Section Level.
Context (set_order : gset EntityReference -> list EntityReference) (others : list (Entity * Player)) (lookup : EntityLookup).
Context (mesh_for : Region -> option Heightmap) (levels : LevelMap) (position_of : Entity -> option Position).
Hypothesis levels_nonneg : forall l r, levels !! l = Some r -> 0 <= r.(Progress.exp).

Lemma gm_command c m text :
  m.(Chat.target) = "AllGm"%string -> m.(message) = dot :: text -> starts_with dot text = false -> is_gm c.(chat_player) = true ->
  (handle_message set_order others lookup c m).2 = [(c.(chat_entity), command_of text)].
Proof.
  intros Ht Hm Hs Hgm. unfold handle_message, can_send_message. rewrite Ht, Hm. cbn. rewrite Hgm. cbn.
  destruct text as [|d text]; [reflexivity|]. cbn in Hs |- *. rewrite Hs. reflexivity.
Qed.

(** The command for a level, on every branch. *)
Lemma level_decides p agent target :
  0 <= target <= 255 ->
  let before := p.(cm_player).(player_character).(Characters.level) in
  let total := total_required_exp levels before target in
  run_command mesh_for levels position_of {| command_name := chars "level"; command_args := [decimal target] |} p agent
  = Ok (if target <=? before then replied_last agent (command_response (chars "Level needs to be higher than the current one."))
        else if total =? 0 then replied_last agent (command_response (chars "Level is not possible"))
        else gained agent p.(cm_reference) (u64 (total - p.(cm_player).(player_character).(Characters.exp))) 0).
Proof.
  intros Ht before total. unfold run_command. cbn [command_name command_args hd_error mbind option_bind].
  repeat (rewrite bool_decide_false by discriminate). rewrite bool_decide_true by reflexivity.
  rewrite parse_decimal by (cbn; try lia; unfold in_type; cbn; lia). cbn [parse_opt]. fold before total.
  destruct (target <=? before); [reflexivity|]. destruct (total =? 0); reflexivity.
Qed.
(* ===== verification/NavmeshSpec.v ===== *)
(** The navigation mesh: the iterator gives the enabled regions, each once and
    in order; heights are found inside of the grid at every location, whatever
    its coordinates are; identifiers of objects survive their text; and what
    the lookup by region and number misses. *)
From stdpp Require Import base list option strings gmap.
From Stdlib Require Import ZArith Lia Floats.SpecFloat.
From S2P Require Import Prelude Utf Text F32 Show Definitions GameData Position PositionSpec Movement Navmesh.

(** ** The enabled regions *)

(** The bit of a region. *)
Definition enabled (data : list Z) (region : Region) : bool :=
  match data !! Z.to_nat (region / 8) with
  | None => false
  | Some byte => Z.testbit byte (7 - region mod 8)
  end.

Definition all_regions : list Region := map Z.of_nat (seq 0 (Z.to_nat (2 ^ 16))).

Lemma land_bit b n : 0 <= n -> negb (Z.land b (2 ^ n) =? 0) = Z.testbit b n.
Proof.
  intros Hn. destruct (Z.testbit b n) eqn:E.
  - apply negb_true_iff, Z.eqb_neq. intros H0. apply (f_equal (fun x => Z.testbit x n)) in H0.
    rewrite Z.land_spec, E, Z.pow2_bits_true, Z.bits_0 in H0 by lia. discriminate.
  - apply negb_false_iff, Z.eqb_eq, Z.bits_inj'. intros k Hk. rewrite Z.land_spec, Z.pow2_bits_eqb, Z.bits_0 by lia.
    destruct (Z.eqb_spec n k); [subst; rewrite E; reflexivity|apply andb_false_r].
Qed.

Lemma is_enabled_bit region r : is_enabled region r = enabled r.(region_data) region.
Proof.
  unfold is_enabled, enabled. rewrite Z.shiftr_div_pow2 by lia. change (2 ^ 3) with 8.
  destruct (region_data r !! _); [|reflexivity].
  pose proof (Z.mod_pos_bound region 8 ltac:(lia)). rewrite Z.shiftr_div_pow2 by lia.
  rewrite <- (land_bit z (7 - region mod 8)) by lia. rewrite Z.pow_sub_r by lia. reflexivity.
Qed.

(** The regions an iterator still looks at. *)
Definition remaining (r : EnabledRegions) : list Region :=
  if r.(ended) then [] else map Z.of_nat (seq (Z.to_nat r.(current_region)) (Z.to_nat (2 ^ 16 - r.(current_region)))).

Lemma remaining_step r : r.(ended) = false -> 0 <= r.(current_region) < 2 ^ 16 ->
  let '(region, r') := step r in
  remaining r = region :: remaining r' /\ r'.(region_data) = r.(region_data) /\ 0 <= r'.(current_region) < 2 ^ 16.
Proof.
  intros He Hc. unfold step. cbn zeta iota. unfold remaining at 1. rewrite He.
  replace (Z.to_nat (2 ^ 16 - current_region r)) with (S (Z.to_nat (2 ^ 16 - (current_region r + 1)))) by lia.
  cbn [seq map]. rewrite Z2Nat.id by lia.
  destruct (Z.ltb_spec (current_region r + 1) (2 ^ 16)); unfold remaining; cbn [region_data current_region ended].
  - split; [|split; [reflexivity|lia]]. repeat f_equal. lia.
  - split; [|split; [reflexivity|lia]]. replace (2 ^ 16 - (current_region r + 1)) with 0 by lia. reflexivity.
Qed.

Lemma next_remaining fuel : forall r, 0 <= r.(current_region) < 2 ^ 16 -> (length (remaining r) <= fuel)%nat ->
  exists r', next fuel r = Some (head (List.filter (enabled r.(region_data)) (remaining r)), r')
    /\ List.filter (enabled r.(region_data)) (remaining r') = tail (List.filter (enabled r.(region_data)) (remaining r))
    /\ r'.(region_data) = r.(region_data) /\ 0 <= r'.(current_region) < 2 ^ 16
    /\ (length (remaining r') <= length (remaining r))%nat.
Proof.
  induction fuel as [|fuel IH]; intros r Hc Hl; destruct (ended r) eqn:He.
  1,3: cbn [next]; rewrite He; exists r; unfold remaining; rewrite He; auto.
  all: pose proof (remaining_step r He Hc) as Hs; destruct (step r) as [region r'] eqn:Es; destruct Hs as (Hr & Hd & Hc').
  { exfalso. rewrite Hr in Hl. cbn in Hl. lia. }
  cbn [next]. rewrite He, Es, is_enabled_bit, Hd, Hr. rewrite Hr in Hl. cbn [length List.filter] in *.
  destruct (enabled (region_data r) region); cbn [head tail].
  - exists r'. repeat (split; [first [reflexivity | assumption | lia]|]). lia.
  - destruct (IH r' Hc' ltac:(lia)) as (r2 & -> & Ht & Hd2 & Hc2 & Hl2). rewrite Hd in *. exists r2.
    repeat (split; [first [reflexivity | assumption | congruence | lia]|]). lia.
Qed.

Lemma collect_remaining fuel : forall r, 0 <= r.(current_region) < 2 ^ 16 -> (length (remaining r) <= next_fuel)%nat ->
  (length (List.filter (enabled r.(region_data)) (remaining r)) < fuel)%nat ->
  collect_regions fuel r = Some (List.filter (enabled r.(region_data)) (remaining r)).
Proof.
  induction fuel as [|fuel IH]; intros r Hc Hl Hf; [lia|].
  destruct (next_remaining next_fuel r Hc Hl) as (r' & E & Ht & Hd & Hc' & Hl').
  cbn [collect_regions]. rewrite E. cbn [mbind option_bind].
  destruct (List.filter (enabled (region_data r)) (remaining r)) as [|region l] eqn:El; [reflexivity|].
  cbn [head hd_error tail] in *. rewrite <- Hd in Ht. rewrite IH; [rewrite Ht; reflexivity|assumption|lia|]. rewrite Ht. cbn in Hf. lia.
Qed.

Lemma collect_ended fuel r : r.(ended) = true -> collect_regions (S fuel) r = Some [].
Proof.
  intros He. cbn [collect_regions]. assert (E : forall n, next n r = Some (None, r)) by (intros [|n]; cbn [next]; rewrite He; reflexivity).
  rewrite E. reflexivity.
Qed.

Lemma collect_first_byte b data : enabled_regions (b :: data) = Some (List.filter (enabled (b :: data)) all_regions).
Proof.
  assert (Hr : remaining (enabled_new (b :: data)) = all_regions).
  { unfold remaining, enabled_new, all_regions. cbn [ended current_region]. rewrite bool_decide_false by discriminate.
    rewrite Z.sub_0_r, Z2Nat.inj_0. reflexivity. }
  assert (Hn : length all_regions = next_fuel) by (unfold all_regions; rewrite length_map, length_seq; reflexivity).
  unfold enabled_regions. rewrite collect_remaining; rewrite ?Hr; [reflexivity|cbn; lia|lia|].
  pose proof (List.filter_length_le (enabled (b :: data)) all_regions). cbn [enabled_new region_data]. lia.
Qed.

(** C31: The iterator over the enabled regions ends, after at most 65536 steps,
    and gives exactly the regions whose bit is set, the highest bit of a byte
    first, each once and in increasing order; the last region is among them,
    although the counter does not go beyond it, and data that is shorter has no
    regions behind its end. *)
Theorem enabled_regions_exact data :
  enabled_regions data = Some (List.filter (enabled data) all_regions).
Proof.
  destruct data as [|b data]; [|apply collect_first_byte].
  unfold enabled_regions. rewrite collect_ended by reflexivity. apply (f_equal Some). generalize all_regions.
  intros l. induction l as [|x l IH]; [reflexivity|exact IH].
Qed.

(** [test_empty_list] and [test_single_entry] *)
Example enabled_regions_tests :
  fst <$> next 0 (enabled_new []) = Some None
  /\ ('(a, r) ← next 16 (enabled_new [128; 129]); '(b, r) ← next 16 r; '(c, r) ← next 16 r; Some [a; b; c])
     = Some [Some 0; Some 8; Some 15].
Proof. vm_compute. split; reflexivity. Qed.

(** ** Heights *)

(** A grid that holds what its size says. *)
Definition grid_ok (map : Heightmap) : Prop :=
  map.(size) = MESH_SIZE /\ map.(tile_size) = MESH_TILE_SIZE /\ (Z.to_nat (MESH_SIZE * MESH_SIZE) <= length map.(heights))%nat.

Lemma vertex_inside {E} map x y : grid_ok map -> 0 <= x <= 95 -> 0 <= y <= 95 -> exists h, @height_of_vertex E map x y = Ok h.
Proof.
  intros (Hs & _ & Hl) Hx Hy. unfold height_of_vertex. rewrite Hs. change (Z.to_nat (MESH_SIZE * MESH_SIZE)) with (Z.to_nat 9216) in Hl.
  unfold MESH_SIZE. destruct (lookup_lt_is_Some_2 (heights map) (Z.to_nat (x + y * 96))) as [h ->]; [lia|]. exists h. reflexivity.
Qed.

Lemma height_inside {E} map x y : grid_ok map -> f32_valid x -> f32_valid y ->
  exists h, @height_at_position E map (frem x f1920) (frem y f1920) = Ok h.
Proof.
  intros Hg Hx Hy. pose proof (tile_bound x Hx) as Tx. pose proof (tile_bound y Hy) as Ty.
  change (f32_of_Z 1920) with f1920 in Tx, Ty. revert Tx Ty. generalize (frem x f1920), (frem y f1920). intros a b Ta Tb.
  unfold height_at_position. destruct Hg as (Hs & Ht & Hl) eqn:Eg. rewrite Hs, Ht. unfold MESH_SIZE, MESH_TILE_SIZE.
  destruct (fltb a (f32_of_Z 0)); [exists None; reflexivity|]. destruct (fltb _ a); [exists None; reflexivity|].
  destruct (fltb b (f32_of_Z 0)); [exists None; reflexivity|]. destruct (fltb _ b); [exists None; reflexivity|].
  specialize (Ta eq_refl). specialize (Tb eq_refl). cbn [orb].
  set (tx := f32_as (U 64) (fdiv a (f32_of_Z 20))) in *. set (ty := f32_as (U 64) (fdiv b (f32_of_Z 20))) in *.
  destruct (@vertex_inside E map tx ty Hg) as [h1 ->]; [lia..|].
  destruct (@vertex_inside E map (Z.min (tx + 1) (96 - 1)) ty Hg) as [h2 ->]; [lia..|].
  destruct (@vertex_inside E map tx (Z.min (ty + 1) (96 - 1)) Hg) as [h3 ->]; [lia..|].
  destruct (@vertex_inside E map (Z.min (tx + 1) (96 - 1)) (Z.min (ty + 1) (96 - 1)) Hg) as [h4 ->]; [lia..|].
  eexists. reflexivity.
Qed.

Section Built.
Context (decode : list Z -> list Z) (allocates : Z -> bool) {JmxCompoundHeader JmxRes JmxBMesh : Type}.
Context (load_file : list Z -> option (list Z)) (parse_compound : list Z -> option (@JmxCompound JmxCompoundHeader)).
Context (parse_res : list Z -> option JmxRes) (parse_bmesh : list Z -> option JmxBMesh).
Context (entry_order : gmap Z ObjectInfoEntry -> list (Z * ObjectInfoEntry)).
Context (parse_map_info : list Z -> option (list Z)) (parse_nvm : list Z -> option (list f32)).

Abbreviation build := (build_from decode allocates load_file parse_compound parse_res parse_bmesh entry_order parse_map_info parse_nvm).
Abbreviation meshes_of := (load_meshes load_file parse_nvm).

(** What a table of meshes holds was parsed from a file. *)
Lemma meshes_loaded regions region c : meshes_of regions !! region = Some c ->
  exists data, load_file (get_path_for_region region) = Some data /\ parse_nvm data = Some c.(height_map) /\ c.(mesh_region) = region.
Proof.
  intros Hc. apply elem_of_list_to_map_2, list_elem_of_omap in Hc as (r & _ & Hc).
  unfold load_mesh_for_region in Hc. destruct (load_file (get_path_for_region r)) as [data|] eqn:Ed; [|discriminate].
  cbn in Hc. destruct (parse_nvm data) as [hs|] eqn:Ep; [|discriminate]. simplify_eq/=.
  exists data. auto.
Qed.

Lemma built_meshes g : build = Ok g -> exists regions, g.(loaded_meshes) = meshes_of regions.
Proof.
  unfold build_from. intros H. apply bind_ok in H as (objects & _ & H). apply bind_ok in H as (data & _ & H).
  apply bind_ok in H as (info & _ & H). cbv beta in H. destruct (enabled_regions info) as [regions|]; [|discriminate].
  injection H as <-. exists regions. reflexivity.
Qed.

(** C15: The height at a location is looked up inside of the grid of its region,
    so that it never panics, wherever the location is: negative and enormous
    coordinates, infinite ones and those that are no number included. What the
    grid of a mesh holds is said by the library; that it is at least what the
    constants of the program say is the hypothesis. *)
Theorem heights_never_panic g l :
  build = Ok g ->
  (forall data hs, parse_nvm data = Some hs -> (Z.to_nat (MESH_SIZE * MESH_SIZE) <= length hs)%nat) ->
  valid_binary f32_prec f32_emax l.(x2) = true -> valid_binary f32_prec f32_emax l.(y2) = true ->
  exists h, height_for (heights_of g) l = @Ok unit _ h.
Proof.
  intros Hg Hn Hx Hy. destruct (built_meshes g Hg) as [regions Hm].
  unfold height_for, height_for_location, heights_of, mesh_for. rewrite Hm. cbn [to_local_location ll_region ll_vec x2 y2].
  destruct (meshes_of regions !! location_region l) as [c|] eqn:Ec; [|exists None; reflexivity].
  destruct (meshes_loaded regions (location_region l) c Ec) as (data & _ & Hp & _). cbn [fmap option_fmap option_map].
  apply height_inside; [|apply valid_binary_valid; assumption..].
  split; [reflexivity|]. split; [reflexivity|]. exact (Hn data _ Hp).
Qed.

━━━━━━━━━━

Exercise requirements — Your answer should be the exact lines above from the one with "byte (7 - region mod 8)" through the one with "rewrite Z.land_spec, E, Z.pow2_bits_true, Z.bits_0", both included, and nothing besides.

Exercise answer —
  | Some byte => Z.testbit byte (7 - region mod 8)
  end.

Definition all_regions : list Region := map Z.of_nat (seq 0 (Z.to_nat (2 ^ 16))).

Lemma land_bit b n : 0 <= n -> negb (Z.land b (2 ^ n) =? 0) = Z.testbit b n.
Proof.
  intros Hn. destruct (Z.testbit b n) eqn:E.
  - apply negb_true_iff, Z.eqb_neq. intros H0. apply (f_equal (fun x => Z.testbit x n)) in H0.
    rewrite Z.land_spec, E, Z.pow2_bits_true, Z.bits_0 in H0 by lia. discriminate.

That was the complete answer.